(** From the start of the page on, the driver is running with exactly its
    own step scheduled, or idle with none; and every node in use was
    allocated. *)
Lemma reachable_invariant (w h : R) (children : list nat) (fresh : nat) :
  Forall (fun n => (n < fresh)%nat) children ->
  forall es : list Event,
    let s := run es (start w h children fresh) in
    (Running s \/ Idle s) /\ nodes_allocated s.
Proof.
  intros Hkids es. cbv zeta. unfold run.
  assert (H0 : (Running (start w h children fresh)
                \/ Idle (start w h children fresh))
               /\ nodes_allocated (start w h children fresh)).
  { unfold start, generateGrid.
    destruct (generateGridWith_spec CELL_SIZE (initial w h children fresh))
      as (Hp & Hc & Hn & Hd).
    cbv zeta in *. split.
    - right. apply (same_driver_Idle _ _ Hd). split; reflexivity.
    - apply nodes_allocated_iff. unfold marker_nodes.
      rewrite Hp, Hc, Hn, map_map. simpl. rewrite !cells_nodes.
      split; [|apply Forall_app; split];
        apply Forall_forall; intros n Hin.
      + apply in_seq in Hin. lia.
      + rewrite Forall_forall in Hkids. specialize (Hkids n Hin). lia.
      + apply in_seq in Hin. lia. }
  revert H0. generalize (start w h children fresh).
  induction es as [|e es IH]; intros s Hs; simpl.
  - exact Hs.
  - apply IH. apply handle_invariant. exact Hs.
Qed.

# THE TASK
Quote the listing in full, please, keeping every line exact.

# ANSWER AREA
(** From the start of the page on, the driver is running with exactly its
    own step scheduled, or idle with none; and every node in use was
    allocated. *)
Lemma reachable_invariant (w h : R) (children : list nat) (fresh : nat) :
  Forall (fun n => (n < fresh)%nat) children ->
  forall es : list Event,
    let s := run es (start w h children fresh) in
    (Running s \/ Idle s) /\ nodes_allocated s.
Proof.
  intros Hkids es. cbv zeta. unfold run.
  assert (H0 : (Running (start w h children fresh)
                \/ Idle (start w h children fresh))
               /\ nodes_allocated (start w h children fresh)).
  { unfold start, generateGrid.
    destruct (generateGridWith_spec CELL_SIZE (initial w h children fresh))
      as (Hp & Hc & Hn & Hd).
    cbv zeta in *. split.
    - right. apply (same_driver_Idle _ _ Hd). split; reflexivity.
    - apply nodes_allocated_iff. unfold marker_nodes.
      rewrite Hp, Hc, Hn, map_map. simpl. rewrite !cells_nodes.
      split; [|apply Forall_app; split];
        apply Forall_forall; intros n Hin.
      + apply in_seq in Hin. lia.
      + rewrite Forall_forall in Hkids. specialize (Hkids n Hin). lia.
      + apply in_seq in Hin. lia. }
  revert H0. generalize (start w h children fresh).
  induction es as [|e es IH]; intros s Hs; simpl.
  - exact Hs.
  - apply IH. apply handle_invariant. exact Hs.
Qed.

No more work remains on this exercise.